L'avantage logement est évalué par mois ou par semaine. Une semaine équivaut à un quart de mois et toute semaine incomplète doit être comptabilisée comme une semaine entière.
(En cas de mois incomplet, c'est le nombre de semaines effectives qui est pris en compte dans la limite de quatre semaines.)

Lorsque le collaborateur verse une redevance ou un loyer, comment l'association doit-elle calculer l'avantage logement ?

L'avantage logement doit être évalué d'après le forfait lorsque l'association opte pour le forfait ou d'après la valeur locative servant à l'établissement de la taxe d'habitation lorsque l'association opte pour cette valeur.

Lorsque l'association opte pour le forfait et que la redevance ou le loyer est inférieure à cette valeur, l'avantage est évalué par différence entre ces deux montants.
Lorsque la redevance est égale ou supérieure au forfait, il n'y a pas d'avantage en nature.

Lorsque l'association opte pour la valeur locative et que la redevance ou le loyer est inférieure à cette valeur, l'avantage est évalué par différence entre ces deux montants.
Lorsque la redevance est égale ou supérieure à la valeur locative, il n'y a pas d'avantage en nature.

Cas particuliers

1) Logement occupé par deux conjoints travaillant dans la même association.

Si le contrat de travail d'un seul conjoint prévoit l'attribution du logement, l'avantage en nature est réintégré dans l'assiette de cotisations de ce dernier.

Si le contrat de travail de chacun des conjoints prévoit l'attribution du logement, l'avantage en nature est évalué sur le salaire de chacun des conjoints : la moitié de la valeur de l'avantage en nature applicable à chacun d'eux s'ajoute à leur rémunération respective.

Les mêmes modalités s'appliquent lorsque le logement est occupé par deux conjoints travaillant dans la même association et qu'aucun des contrats de travail ne prévoit l'attribution du logement.

2) Personnes logées par nécessité absolue de service

En ce qui concerne les collaborateurs ne pouvant accomplir leur service sans être logés dans les locaux où ils exercent leur fonction (personnel de sécurité, gardiennage…), la valeur de l'avantage en nature dont ils bénéficient subit un abattement pour sujétion de 30% sur la valeur locative , ou seulement, à compter du 1er janvier 2007, sur la valeur forfaitaire de l'avantage logement.

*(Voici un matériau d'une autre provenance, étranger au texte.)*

(* ===== verification/PocTunnel.v ===== *)
(** * The archived prototype: the tunnel

    The state machine of the prototype's own WireGuard tunnel
    ([POC/windlass-tunnel-core/src/machine.rs]): the boot behind a kill switch, the watch
    over the handshake, the forwarded port, the leak probe and the exit IP. *)

From S2P Require Import Prelude Bytes Text.
From S2P Require Import Describe.
From S2P Require Import PocMachine.

Local Open Scope string_scope.
Local Open Scope Z_scope.
Local Open Scope list_scope.

(** ** Configuration *)

Record TunnelConfig := mkTunnelConfig {
  peer_count : Z;
  handshake_poll_interval : Duration;
  handshake_stall_after : Duration;
  stall_count_before_rotate : Z;
  rotations_before_stuck : option Z;
  port_renewal_basis_points : Z;
  leak_probe_interval : Duration;
  natpmp_failure_threshold : Z;
  exit_ip_failure_threshold : Z;
  exit_ip_query_interval : Duration;
}.

Definition TunnelConfig_default : TunnelConfig := {|
  peer_count := 1;
  handshake_poll_interval := from_secs 30;
  handshake_stall_after := from_mins 3;
  stall_count_before_rotate := 3;
  rotations_before_stuck := None;
  port_renewal_basis_points := 5_000;
  leak_probe_interval := from_hours 6;
  natpmp_failure_threshold := 3;
  exit_ip_failure_threshold := 3;
  exit_ip_query_interval := from_hours 6;
|}.

(** What the types of a configuration's fields allow. *)
Definition config_ok (config : TunnelConfig) : Prop :=
  1 ≤ peer_count config < 2 ^ 32 ∧ 1 ≤ stall_count_before_rotate config ≤ u32_max ∧
  1 ≤ natpmp_failure_threshold config ≤ u32_max ∧ 1 ≤ exit_ip_failure_threshold config ≤ u32_max ∧
  0 < port_renewal_basis_points config ≤ 10_000.

(** ** Events *)

Inductive ExitIpFailure :=
  | ExitIpFailure_Transport (detail : string)
  | ExitIpFailure_HttpStatus (code : Z)
  | ExitIpFailure_Parse (detail : string).
Definition ExitIpFailure_fmt (self : ExitIpFailure) : string :=
  match self with
  | ExitIpFailure_Transport s => say ["transport: "; s]
  | ExitIpFailure_HttpStatus c => say ["HTTP "; num c]
  | ExitIpFailure_Parse s => say ["parse: "; s]
  end.

Inductive InterfaceConfigureFailure :=
  | InterfaceConfigureFailure_LinkAdd (detail : string)
  | InterfaceConfigureFailure_WgSet (detail : string)
  | InterfaceConfigureFailure_AddressAdd (detail : string)
  | InterfaceConfigureFailure_LinkUp (detail : string)
  | InterfaceConfigureFailure_RouteAdd (detail : string)
  | InterfaceConfigureFailure_MtuSet (detail : string)
  | InterfaceConfigureFailure_DnsWrite (detail : string)
  | InterfaceConfigureFailure_Other (detail : string).
Definition InterfaceConfigureFailure_fmt (self : InterfaceConfigureFailure) : string :=
  match self with
  | InterfaceConfigureFailure_LinkAdd s => say ["ip link add: "; s]
  | InterfaceConfigureFailure_WgSet s => say ["wg set: "; s]
  | InterfaceConfigureFailure_AddressAdd s => say ["ip addr add: "; s]
  | InterfaceConfigureFailure_LinkUp s => say ["ip link set up: "; s]
  | InterfaceConfigureFailure_RouteAdd s => say ["ip route add: "; s]
  | InterfaceConfigureFailure_MtuSet s => say ["ip link set mtu: "; s]
  | InterfaceConfigureFailure_DnsWrite s => say ["DNS resolver write: "; s]
  | InterfaceConfigureFailure_Other s => s
  end.

Inductive FirewallInstallFailure :=
  | FirewallInstallFailure_NftMissing (detail : string)
  | FirewallInstallFailure_RulesetRejected (detail : string)
  | FirewallInstallFailure_Other (detail : string).
Definition FirewallInstallFailure_fmt (self : FirewallInstallFailure) : string :=
  match self with
  | FirewallInstallFailure_NftMissing s => say ["nft missing: "; s]
  | FirewallInstallFailure_RulesetRejected s => say ["nft ruleset rejected: "; s]
  | FirewallInstallFailure_Other s => s
  end.

Inductive NatPmpFailure :=
  | NatPmpFailure_Bind (detail : string)
  | NatPmpFailure_Send (detail : string)
  | NatPmpFailure_Timeout
  | NatPmpFailure_Recv (detail : string)
  | NatPmpFailure_GatewayError (code : Z)
  | NatPmpFailure_MalformedResponse (detail : string)
  | NatPmpFailure_PortMismatch (udp_port tcp_port : Z).
Definition NatPmpFailure_fmt (self : NatPmpFailure) : string :=
  match self with
  | NatPmpFailure_Bind s => say ["NAT-PMP socket bind: "; s]
  | NatPmpFailure_Send s => say ["NAT-PMP send: "; s]
  | NatPmpFailure_Timeout => "NAT-PMP gateway timeout"
  | NatPmpFailure_Recv s => say ["NAT-PMP recv: "; s]
  | NatPmpFailure_GatewayError code => say ["NAT-PMP gateway error code "; num code]
  | NatPmpFailure_MalformedResponse s => say ["NAT-PMP malformed response: "; s]
  | NatPmpFailure_PortMismatch udp_port tcp_port =>
      say ["NAT-PMP gateway granted UDP port "; num udp_port; " but TCP port "; num tcp_port]
  end.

S'agissant des avantages accessoires (eau, gaz, électricité, chauffage, garage), les dépenses réellement engagées par l'association pour le compte du collaborateur sont prises en compte sur la base de la valeur réelle lorsque l'avantage en nature est évalué d'après la valeur locative . Ces dépenses ne subissent pas d'abattement.

3) Ministres du culte protestant et avantage logement

Au regard de leur situation particulière en matière de logement, des modalités d'application spécifiques sont mises en place pour les ministres du culte protestant, rémunérés par les associations cultuelles et affiliés au régime général : lorsque ceux-ci bénéficient d'un logement de fonction, le nombre de pièces à usage privatif de nature à constituer un avantage en nature est égal à trois – ce qui correspond à la moyenne des situations rencontrées – et ce, quelle que soit la taille du logement effectivement mis à disposition.

Application pratique :

Un ministre du culte protestant affilié au régime général est logé dans un " 5 pièces ".
En janvier 2010, sa rémunération brute en espèces est 2 000 €.

L'avantage logement pour janvier 2010 est évalué à 3 x 62,60 € = 187,80 €.

Les cotisations seront calculées sur la base de 2 000 € + 187,80 € = 2 187,80 €.